/Cattle_SV_Catalog

GNU General Public License v3.0GPL-3.0

Cattle_SV_Catalog

Structural variants (SVs) are large genomic alterations of 50 bp or more. Previous trials were made to develop catalogs of bovine SVs. However, these trials are limited by the low precision of short-read variant callers or the prohibitive cost of long-read sequencing. The Great Genotyper (GG) provides unpreceded opportunity to genotype SVs in thousands of SRA publicly available datasets with high precision. With such large population, we can identify common variants that are likely in associations with key agricultural traits. In this work, GG was used to construct an efficient index of 1,103 SRA samples from ~ 80 bovine breeds.
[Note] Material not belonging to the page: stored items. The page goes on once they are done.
Lemma goca_binds name b w : sound w -> tidy name ->
  wp (BindSecret (goca_remote vault master has_ca g ip) name b)
    (fun x w' => sound w' /\ moved name (bound b) (server_view w) x (server_view w')) w.
Proof.
  intros Hw Ht. apply wp_call; [done | intros e w' Hw' ->; split; [done | by right] |].
  intros u tok w1 Hw1 <-. eapply wp_lookup; [done | exact Ht | done | by intros; split; [| right] |].
  intros s Hs. pose proof (VaultFacts.find_secret_Some _ _ _ Hs) as [Hin Hn]. apply wp_bind, wp_Ret. cbn [decodeJSON].
  cbn [SecretsApi.bi_ExpiresInDays SecretsApi.bi_K8sNamespace SecretsApi.bi_K8sServiceAccount SecretsApi.bi_K8sAuthMethod].
  assert (beside vault_tables (SecretsApi.expiry (ExpiresInDays b))) as Hexp by (split; guar_walk ltac:(frame)).
  apply wp_bind. eapply wp_beside; [exact Hexp | done |]. intros expires w2 Hw2 _ Hk2. rewrite <- (view_keeps w1 w2 Hk2).
  assert (VaultFacts.find_secret (w_db w2) name = Some s) as Hs2 by (unfold VaultFacts.find_secret; rewrite (Hk2 Schema.Secrets) by (by left); exact Hs).
  clear Hs Hk2 Hw1 Hin w1. apply wp_bind, wp_bind. unfold Vault.Bind, Vault.normalizeName. rewrite Hn, (proj1 Ht).
  apply VaultFacts.wp_by_name; [done | congruence |]. intros s' Hs'. rewrite Hs2 in Hs'. injection Hs' as <-. cbv zeta.
  destruct (Vault.bad_pattern "namespace" _); [apply wp_Ret, wp_Ret, wp_Ret; split; [done | by right] |].
  destruct (Vault.bad_pattern "service account" _); [apply wp_Ret, wp_Ret, wp_Ret; split; [done | by right] |].
  destruct (Vault.bad_pattern "auth method" _); [apply wp_Ret, wp_Ret, wp_Ret; split; [done | by right] |].
  apply wp_bind, wp_bind, wp_now_sound; [done |]. intros now w3 Hw3 Hd3 _. rewrite <- (view_db w2 w3 Hd3). rewrite <- Hd3 in Hs2. clear Hd3 Hw2 w2.
  apply wp_bind, wp_sql_any; [done | | intros c _; apply wp_Ret, wp_Ret, wp_Ret, wp_Ret; split; [done | by right]]. intros Hv4 Hw4.
  match goal with |- context [insert Schema.SecretBindings ?f] => set (row := f) in * end.
  destruct (view_bound w3 row name s b Hw3 Hv4 Hs2) as (e & e' & He & Hbd & Hv').
  { intros id. split; [| done]. unfold binding_entry, row, binding_row, glob_of. cbn. by rewrite !nzGlob_kept. }
  set (w4 := with_db _ w3) in *. clearbody w4. assert (forall A (x : result error A), moved name (bound b) (server_view w3) x (server_view w4)) as Hmove by (left; eauto).
  clear Hv'. apply wp_bind, wp_query_sound; [done |].
  destruct (option_map _ _) as [x |]; apply wp_Ret; [| apply wp_Ret, wp_Ret; split; [done | apply Hmove]].
  apply wp_records; [done |]. intros w5 Hw5 _ Hv5. apply wp_Ret, wp_Ret, wp_Ret. split; [done |]. rewrite Hv5. apply Hmove.
Qed.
The index can genotype millions of variants in few hours. As a proof of principle, we used the index to genotype 1.4 million SVs from multiple sources as well as 84M SNVs from Ensemble. We successfully identified 175k common SVs with a minor allele frequency (MAF) greater than 0.05. These SVs intersect with 15K genes and 26K transcripts, with approximately 4.6K of these variants potentially having a significant impact on gene function. Our work is not only providing a catalog that outperforms previous attempts but also includes sharing the GG index to enable rapid and accurate calculation of population allele frequencies for any new list of variants.

Data Download

The final annotated catalog can be downloaded from

https://farm.cse.ucdavis.edu/~mshokrof/cattle_sv_catalog/annotated_catalog.vcf.gz

The Great Genotyper

The great genotyper index to genotype any list of variants in 1103 SRA samples can be downloaded from the following link.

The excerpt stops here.